TASK ITEM: In the records below, find the line with "(* ===== verification/PriorityQueue.v" and the line with "Module PriorityQueue.". Print both exactly, along with every line between them, and no other line.
+++++
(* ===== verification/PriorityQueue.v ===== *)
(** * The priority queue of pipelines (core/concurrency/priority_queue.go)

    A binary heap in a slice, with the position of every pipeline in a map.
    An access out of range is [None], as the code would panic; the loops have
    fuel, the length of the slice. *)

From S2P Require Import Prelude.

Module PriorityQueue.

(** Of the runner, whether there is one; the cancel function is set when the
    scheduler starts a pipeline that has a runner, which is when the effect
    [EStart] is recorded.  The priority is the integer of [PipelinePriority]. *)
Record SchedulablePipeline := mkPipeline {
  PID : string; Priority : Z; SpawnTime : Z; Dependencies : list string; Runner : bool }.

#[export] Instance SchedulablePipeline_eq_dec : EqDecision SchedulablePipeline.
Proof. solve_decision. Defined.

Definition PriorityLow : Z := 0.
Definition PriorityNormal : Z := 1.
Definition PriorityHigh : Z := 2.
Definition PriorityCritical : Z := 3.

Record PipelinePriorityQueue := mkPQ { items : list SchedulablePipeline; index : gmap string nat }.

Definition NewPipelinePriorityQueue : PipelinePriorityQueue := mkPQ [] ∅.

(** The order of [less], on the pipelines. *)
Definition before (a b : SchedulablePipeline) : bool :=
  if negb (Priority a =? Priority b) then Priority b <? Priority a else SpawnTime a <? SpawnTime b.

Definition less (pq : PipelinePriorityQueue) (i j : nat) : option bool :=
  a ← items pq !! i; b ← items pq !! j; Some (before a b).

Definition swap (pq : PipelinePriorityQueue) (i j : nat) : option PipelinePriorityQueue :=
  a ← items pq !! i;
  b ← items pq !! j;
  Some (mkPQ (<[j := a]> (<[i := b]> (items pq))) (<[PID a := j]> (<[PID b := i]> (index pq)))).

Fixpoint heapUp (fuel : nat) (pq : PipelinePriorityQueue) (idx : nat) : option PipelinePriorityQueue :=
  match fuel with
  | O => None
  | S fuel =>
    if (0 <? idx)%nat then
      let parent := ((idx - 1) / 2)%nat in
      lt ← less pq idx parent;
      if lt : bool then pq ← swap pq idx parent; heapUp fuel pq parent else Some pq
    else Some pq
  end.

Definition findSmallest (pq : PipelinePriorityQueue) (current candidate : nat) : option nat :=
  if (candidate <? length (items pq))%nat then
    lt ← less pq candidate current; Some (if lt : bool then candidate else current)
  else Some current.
+++++
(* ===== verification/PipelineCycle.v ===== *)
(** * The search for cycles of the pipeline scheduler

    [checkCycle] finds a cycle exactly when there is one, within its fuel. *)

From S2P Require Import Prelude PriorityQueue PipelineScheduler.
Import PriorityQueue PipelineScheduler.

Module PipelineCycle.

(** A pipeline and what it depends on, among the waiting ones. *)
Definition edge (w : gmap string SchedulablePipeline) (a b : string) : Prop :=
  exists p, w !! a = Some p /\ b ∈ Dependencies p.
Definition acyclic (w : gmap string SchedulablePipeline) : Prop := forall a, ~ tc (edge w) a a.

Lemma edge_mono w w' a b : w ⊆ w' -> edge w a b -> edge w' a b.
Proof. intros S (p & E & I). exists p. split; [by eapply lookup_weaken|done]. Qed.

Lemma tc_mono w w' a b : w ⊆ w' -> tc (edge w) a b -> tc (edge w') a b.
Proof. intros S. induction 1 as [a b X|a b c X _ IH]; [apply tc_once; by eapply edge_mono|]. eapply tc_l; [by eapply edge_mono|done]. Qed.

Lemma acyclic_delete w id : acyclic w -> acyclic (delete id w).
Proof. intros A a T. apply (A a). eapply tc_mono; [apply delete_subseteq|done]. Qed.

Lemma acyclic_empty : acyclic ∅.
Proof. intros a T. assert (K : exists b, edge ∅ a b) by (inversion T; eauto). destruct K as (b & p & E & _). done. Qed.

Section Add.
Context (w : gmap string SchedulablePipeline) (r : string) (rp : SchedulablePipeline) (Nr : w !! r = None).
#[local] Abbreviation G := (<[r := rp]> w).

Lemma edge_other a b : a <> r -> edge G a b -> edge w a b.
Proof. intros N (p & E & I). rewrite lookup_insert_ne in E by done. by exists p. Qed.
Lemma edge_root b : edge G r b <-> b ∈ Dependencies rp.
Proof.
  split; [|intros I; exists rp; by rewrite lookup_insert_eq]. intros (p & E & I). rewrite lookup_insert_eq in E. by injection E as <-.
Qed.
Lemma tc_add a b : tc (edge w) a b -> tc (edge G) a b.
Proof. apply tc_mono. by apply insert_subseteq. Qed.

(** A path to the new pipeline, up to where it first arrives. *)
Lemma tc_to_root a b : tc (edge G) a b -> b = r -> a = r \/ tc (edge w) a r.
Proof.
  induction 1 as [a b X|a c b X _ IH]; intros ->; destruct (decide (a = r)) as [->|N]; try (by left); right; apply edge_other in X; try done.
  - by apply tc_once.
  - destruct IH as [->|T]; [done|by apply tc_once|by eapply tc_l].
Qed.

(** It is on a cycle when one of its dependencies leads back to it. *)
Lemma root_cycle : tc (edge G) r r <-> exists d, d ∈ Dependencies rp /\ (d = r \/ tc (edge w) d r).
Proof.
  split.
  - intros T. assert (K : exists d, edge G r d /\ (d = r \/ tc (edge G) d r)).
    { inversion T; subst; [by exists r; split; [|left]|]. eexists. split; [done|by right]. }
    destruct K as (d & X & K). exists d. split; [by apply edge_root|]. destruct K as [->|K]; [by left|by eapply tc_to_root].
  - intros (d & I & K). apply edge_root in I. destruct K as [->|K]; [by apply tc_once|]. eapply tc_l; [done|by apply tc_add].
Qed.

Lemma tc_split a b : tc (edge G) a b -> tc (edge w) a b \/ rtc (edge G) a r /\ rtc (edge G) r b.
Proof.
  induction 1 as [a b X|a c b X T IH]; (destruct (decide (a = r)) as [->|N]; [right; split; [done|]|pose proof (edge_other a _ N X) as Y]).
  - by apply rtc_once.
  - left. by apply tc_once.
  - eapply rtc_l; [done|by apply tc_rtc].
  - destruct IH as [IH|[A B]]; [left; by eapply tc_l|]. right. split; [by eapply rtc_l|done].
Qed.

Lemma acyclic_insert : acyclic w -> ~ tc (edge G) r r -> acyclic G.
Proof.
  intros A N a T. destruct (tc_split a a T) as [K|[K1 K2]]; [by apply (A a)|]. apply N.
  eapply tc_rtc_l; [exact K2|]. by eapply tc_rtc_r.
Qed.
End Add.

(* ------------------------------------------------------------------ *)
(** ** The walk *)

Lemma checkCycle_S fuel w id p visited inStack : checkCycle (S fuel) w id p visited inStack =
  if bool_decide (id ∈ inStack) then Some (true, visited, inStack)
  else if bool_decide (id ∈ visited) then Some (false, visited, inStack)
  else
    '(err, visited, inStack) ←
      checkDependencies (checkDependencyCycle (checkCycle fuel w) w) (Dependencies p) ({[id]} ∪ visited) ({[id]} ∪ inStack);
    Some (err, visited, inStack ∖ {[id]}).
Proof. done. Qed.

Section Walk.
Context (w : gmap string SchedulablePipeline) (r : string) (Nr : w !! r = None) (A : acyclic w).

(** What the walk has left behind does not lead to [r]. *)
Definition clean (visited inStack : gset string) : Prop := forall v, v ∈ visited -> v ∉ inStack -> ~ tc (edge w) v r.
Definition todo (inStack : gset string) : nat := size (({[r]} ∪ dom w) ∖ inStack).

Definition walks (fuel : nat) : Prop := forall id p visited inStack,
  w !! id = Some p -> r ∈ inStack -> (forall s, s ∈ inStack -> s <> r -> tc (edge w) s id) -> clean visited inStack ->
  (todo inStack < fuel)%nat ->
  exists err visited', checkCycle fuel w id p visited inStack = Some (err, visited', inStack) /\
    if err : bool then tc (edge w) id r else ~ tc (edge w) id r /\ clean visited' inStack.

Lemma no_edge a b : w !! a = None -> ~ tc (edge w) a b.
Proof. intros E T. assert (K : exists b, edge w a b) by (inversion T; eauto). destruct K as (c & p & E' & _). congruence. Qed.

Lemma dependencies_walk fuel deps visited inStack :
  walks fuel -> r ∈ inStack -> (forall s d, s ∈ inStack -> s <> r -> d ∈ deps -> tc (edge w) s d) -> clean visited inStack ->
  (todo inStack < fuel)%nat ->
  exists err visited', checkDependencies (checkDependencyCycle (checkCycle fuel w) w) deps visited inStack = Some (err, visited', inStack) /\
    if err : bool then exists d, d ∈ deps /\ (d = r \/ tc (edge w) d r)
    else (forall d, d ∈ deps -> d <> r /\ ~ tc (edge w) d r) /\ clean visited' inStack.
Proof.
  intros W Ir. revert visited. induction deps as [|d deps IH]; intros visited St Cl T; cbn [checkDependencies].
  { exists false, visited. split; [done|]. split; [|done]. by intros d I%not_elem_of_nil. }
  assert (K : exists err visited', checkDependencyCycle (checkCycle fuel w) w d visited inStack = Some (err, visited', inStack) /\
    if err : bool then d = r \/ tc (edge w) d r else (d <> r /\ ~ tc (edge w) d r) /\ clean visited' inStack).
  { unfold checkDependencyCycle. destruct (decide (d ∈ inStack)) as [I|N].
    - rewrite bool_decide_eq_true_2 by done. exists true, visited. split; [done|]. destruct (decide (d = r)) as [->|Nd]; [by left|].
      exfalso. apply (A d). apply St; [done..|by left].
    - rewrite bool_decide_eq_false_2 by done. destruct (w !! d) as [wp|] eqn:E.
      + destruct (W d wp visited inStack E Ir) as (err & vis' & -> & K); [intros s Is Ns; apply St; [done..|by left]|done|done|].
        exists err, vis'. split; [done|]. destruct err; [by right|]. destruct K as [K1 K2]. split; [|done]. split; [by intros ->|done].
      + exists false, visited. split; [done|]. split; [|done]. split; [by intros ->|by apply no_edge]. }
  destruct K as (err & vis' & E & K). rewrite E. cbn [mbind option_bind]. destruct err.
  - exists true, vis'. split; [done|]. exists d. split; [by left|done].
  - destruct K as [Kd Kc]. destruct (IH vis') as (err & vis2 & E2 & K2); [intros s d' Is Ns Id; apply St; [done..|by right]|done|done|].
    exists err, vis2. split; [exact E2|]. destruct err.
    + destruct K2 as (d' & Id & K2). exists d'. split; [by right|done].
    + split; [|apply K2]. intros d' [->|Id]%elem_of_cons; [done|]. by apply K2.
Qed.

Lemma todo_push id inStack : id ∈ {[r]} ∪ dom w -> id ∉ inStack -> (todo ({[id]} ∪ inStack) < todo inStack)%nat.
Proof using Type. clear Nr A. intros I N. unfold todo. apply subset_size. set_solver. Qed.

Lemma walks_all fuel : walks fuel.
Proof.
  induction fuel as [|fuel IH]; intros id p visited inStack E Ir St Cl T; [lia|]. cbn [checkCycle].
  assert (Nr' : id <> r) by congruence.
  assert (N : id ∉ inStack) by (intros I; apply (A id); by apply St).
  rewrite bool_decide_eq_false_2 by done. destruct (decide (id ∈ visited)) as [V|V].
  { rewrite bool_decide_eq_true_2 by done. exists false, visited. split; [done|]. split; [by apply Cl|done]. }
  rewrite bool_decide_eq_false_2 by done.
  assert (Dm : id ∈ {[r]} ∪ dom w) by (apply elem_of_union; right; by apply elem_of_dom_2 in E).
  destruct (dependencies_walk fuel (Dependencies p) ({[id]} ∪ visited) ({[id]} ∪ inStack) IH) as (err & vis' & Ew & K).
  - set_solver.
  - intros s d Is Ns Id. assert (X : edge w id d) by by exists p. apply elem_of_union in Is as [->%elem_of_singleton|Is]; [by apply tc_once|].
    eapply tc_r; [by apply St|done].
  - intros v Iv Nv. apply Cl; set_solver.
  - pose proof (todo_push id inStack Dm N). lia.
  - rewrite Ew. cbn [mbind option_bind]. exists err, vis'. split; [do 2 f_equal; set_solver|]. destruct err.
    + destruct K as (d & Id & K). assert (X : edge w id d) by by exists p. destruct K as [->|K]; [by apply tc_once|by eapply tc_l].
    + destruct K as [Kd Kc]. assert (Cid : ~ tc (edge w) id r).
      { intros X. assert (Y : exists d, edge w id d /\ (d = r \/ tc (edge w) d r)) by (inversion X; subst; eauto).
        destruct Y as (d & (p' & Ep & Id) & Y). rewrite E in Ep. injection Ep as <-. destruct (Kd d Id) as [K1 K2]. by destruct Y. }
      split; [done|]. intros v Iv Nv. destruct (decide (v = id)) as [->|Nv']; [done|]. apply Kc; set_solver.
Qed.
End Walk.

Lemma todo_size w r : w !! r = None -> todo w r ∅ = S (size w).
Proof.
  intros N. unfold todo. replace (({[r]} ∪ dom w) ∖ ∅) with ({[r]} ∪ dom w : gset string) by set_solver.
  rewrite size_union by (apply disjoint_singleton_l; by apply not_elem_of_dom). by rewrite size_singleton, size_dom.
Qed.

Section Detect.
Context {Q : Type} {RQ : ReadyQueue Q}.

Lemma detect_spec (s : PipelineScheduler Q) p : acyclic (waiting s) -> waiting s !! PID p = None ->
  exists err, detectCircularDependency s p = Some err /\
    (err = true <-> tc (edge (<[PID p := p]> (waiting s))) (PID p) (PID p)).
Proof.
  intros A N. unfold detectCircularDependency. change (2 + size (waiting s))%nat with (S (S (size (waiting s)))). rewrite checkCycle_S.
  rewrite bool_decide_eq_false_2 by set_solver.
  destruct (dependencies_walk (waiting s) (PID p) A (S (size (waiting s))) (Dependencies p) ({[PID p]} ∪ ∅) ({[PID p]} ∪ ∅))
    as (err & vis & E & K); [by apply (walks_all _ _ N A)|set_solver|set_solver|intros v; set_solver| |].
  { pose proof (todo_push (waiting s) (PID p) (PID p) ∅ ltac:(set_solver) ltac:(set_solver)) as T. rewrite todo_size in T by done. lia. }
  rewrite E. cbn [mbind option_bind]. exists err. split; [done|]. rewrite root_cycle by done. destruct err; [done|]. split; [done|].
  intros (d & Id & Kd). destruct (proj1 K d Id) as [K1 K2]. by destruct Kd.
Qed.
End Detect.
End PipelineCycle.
+++++
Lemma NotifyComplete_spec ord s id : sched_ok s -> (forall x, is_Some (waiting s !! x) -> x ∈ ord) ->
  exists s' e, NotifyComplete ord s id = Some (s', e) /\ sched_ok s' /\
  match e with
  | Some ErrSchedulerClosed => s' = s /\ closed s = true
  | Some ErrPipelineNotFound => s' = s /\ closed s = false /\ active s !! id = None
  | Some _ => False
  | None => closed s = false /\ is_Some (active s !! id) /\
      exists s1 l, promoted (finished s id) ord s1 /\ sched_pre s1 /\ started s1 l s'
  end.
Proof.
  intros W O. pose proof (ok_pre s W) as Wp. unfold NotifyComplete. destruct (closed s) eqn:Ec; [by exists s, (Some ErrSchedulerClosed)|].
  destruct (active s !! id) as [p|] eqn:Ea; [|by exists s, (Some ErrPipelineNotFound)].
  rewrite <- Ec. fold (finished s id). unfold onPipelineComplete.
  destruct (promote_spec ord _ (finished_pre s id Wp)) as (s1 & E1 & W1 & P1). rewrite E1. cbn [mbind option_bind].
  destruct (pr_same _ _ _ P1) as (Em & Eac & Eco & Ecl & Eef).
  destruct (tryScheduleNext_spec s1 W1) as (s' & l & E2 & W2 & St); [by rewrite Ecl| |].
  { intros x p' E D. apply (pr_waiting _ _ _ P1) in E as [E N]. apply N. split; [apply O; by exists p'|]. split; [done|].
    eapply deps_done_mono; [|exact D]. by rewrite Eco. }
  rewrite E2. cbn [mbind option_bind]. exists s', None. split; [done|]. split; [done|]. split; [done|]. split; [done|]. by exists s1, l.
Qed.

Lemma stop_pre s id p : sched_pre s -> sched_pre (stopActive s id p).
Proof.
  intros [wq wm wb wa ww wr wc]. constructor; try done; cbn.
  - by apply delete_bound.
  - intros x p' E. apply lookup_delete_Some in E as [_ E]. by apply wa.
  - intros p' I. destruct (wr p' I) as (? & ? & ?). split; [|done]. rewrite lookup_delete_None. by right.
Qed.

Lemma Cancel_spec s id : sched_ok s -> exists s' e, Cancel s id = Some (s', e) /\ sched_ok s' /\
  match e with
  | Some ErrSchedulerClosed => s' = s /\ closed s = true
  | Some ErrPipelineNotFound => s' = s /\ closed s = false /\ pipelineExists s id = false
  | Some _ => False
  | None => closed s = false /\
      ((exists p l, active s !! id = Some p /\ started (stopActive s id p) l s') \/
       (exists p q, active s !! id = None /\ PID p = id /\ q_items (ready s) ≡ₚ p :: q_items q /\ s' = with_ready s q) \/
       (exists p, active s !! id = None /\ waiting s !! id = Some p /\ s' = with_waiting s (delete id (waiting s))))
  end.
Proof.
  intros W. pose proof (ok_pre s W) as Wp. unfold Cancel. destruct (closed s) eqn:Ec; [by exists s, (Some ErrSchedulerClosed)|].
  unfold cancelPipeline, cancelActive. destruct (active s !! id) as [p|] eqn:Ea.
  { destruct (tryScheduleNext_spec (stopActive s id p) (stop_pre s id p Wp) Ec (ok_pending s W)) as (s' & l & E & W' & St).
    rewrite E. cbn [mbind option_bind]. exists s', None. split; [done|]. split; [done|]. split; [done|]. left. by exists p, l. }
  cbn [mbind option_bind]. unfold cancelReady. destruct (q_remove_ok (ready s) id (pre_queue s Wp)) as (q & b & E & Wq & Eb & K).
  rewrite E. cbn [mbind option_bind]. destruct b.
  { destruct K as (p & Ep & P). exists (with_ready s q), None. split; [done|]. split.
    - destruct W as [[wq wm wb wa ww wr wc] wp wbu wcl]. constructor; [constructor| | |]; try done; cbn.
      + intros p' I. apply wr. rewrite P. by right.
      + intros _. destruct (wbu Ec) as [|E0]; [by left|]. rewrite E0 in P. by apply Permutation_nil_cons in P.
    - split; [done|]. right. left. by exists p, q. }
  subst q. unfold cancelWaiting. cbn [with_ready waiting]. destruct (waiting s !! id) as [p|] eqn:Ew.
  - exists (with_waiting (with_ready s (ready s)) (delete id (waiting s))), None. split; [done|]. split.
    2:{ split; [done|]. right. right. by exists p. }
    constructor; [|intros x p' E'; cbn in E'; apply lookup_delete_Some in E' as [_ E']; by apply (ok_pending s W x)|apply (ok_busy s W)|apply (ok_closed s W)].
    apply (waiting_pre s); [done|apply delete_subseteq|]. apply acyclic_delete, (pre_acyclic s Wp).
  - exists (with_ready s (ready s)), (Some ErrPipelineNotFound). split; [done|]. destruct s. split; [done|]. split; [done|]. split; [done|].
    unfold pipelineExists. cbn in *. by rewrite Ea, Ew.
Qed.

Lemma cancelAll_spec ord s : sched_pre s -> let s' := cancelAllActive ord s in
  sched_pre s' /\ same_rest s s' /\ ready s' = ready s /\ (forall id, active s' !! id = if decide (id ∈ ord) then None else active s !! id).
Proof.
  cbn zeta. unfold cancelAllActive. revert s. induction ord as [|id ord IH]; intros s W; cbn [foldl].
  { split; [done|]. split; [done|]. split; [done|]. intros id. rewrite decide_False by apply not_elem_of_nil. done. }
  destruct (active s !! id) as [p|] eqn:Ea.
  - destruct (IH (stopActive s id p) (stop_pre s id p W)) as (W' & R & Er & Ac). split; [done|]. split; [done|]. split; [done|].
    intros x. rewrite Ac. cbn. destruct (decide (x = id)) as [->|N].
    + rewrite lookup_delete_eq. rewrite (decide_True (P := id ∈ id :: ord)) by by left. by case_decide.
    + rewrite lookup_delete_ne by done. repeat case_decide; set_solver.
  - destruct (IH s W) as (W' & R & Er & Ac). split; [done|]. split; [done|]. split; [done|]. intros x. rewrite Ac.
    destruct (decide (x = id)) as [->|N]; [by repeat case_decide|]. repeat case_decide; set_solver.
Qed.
+++++
EXERCISE OUTPUT:
(* ===== verification/PriorityQueue.v ===== *)
(** * The priority queue of pipelines (core/concurrency/priority_queue.go)

    A binary heap in a slice, with the position of every pipeline in a map.
    An access out of range is [None], as the code would panic; the loops have
    fuel, the length of the slice. *)

From S2P Require Import Prelude.

Module PriorityQueue.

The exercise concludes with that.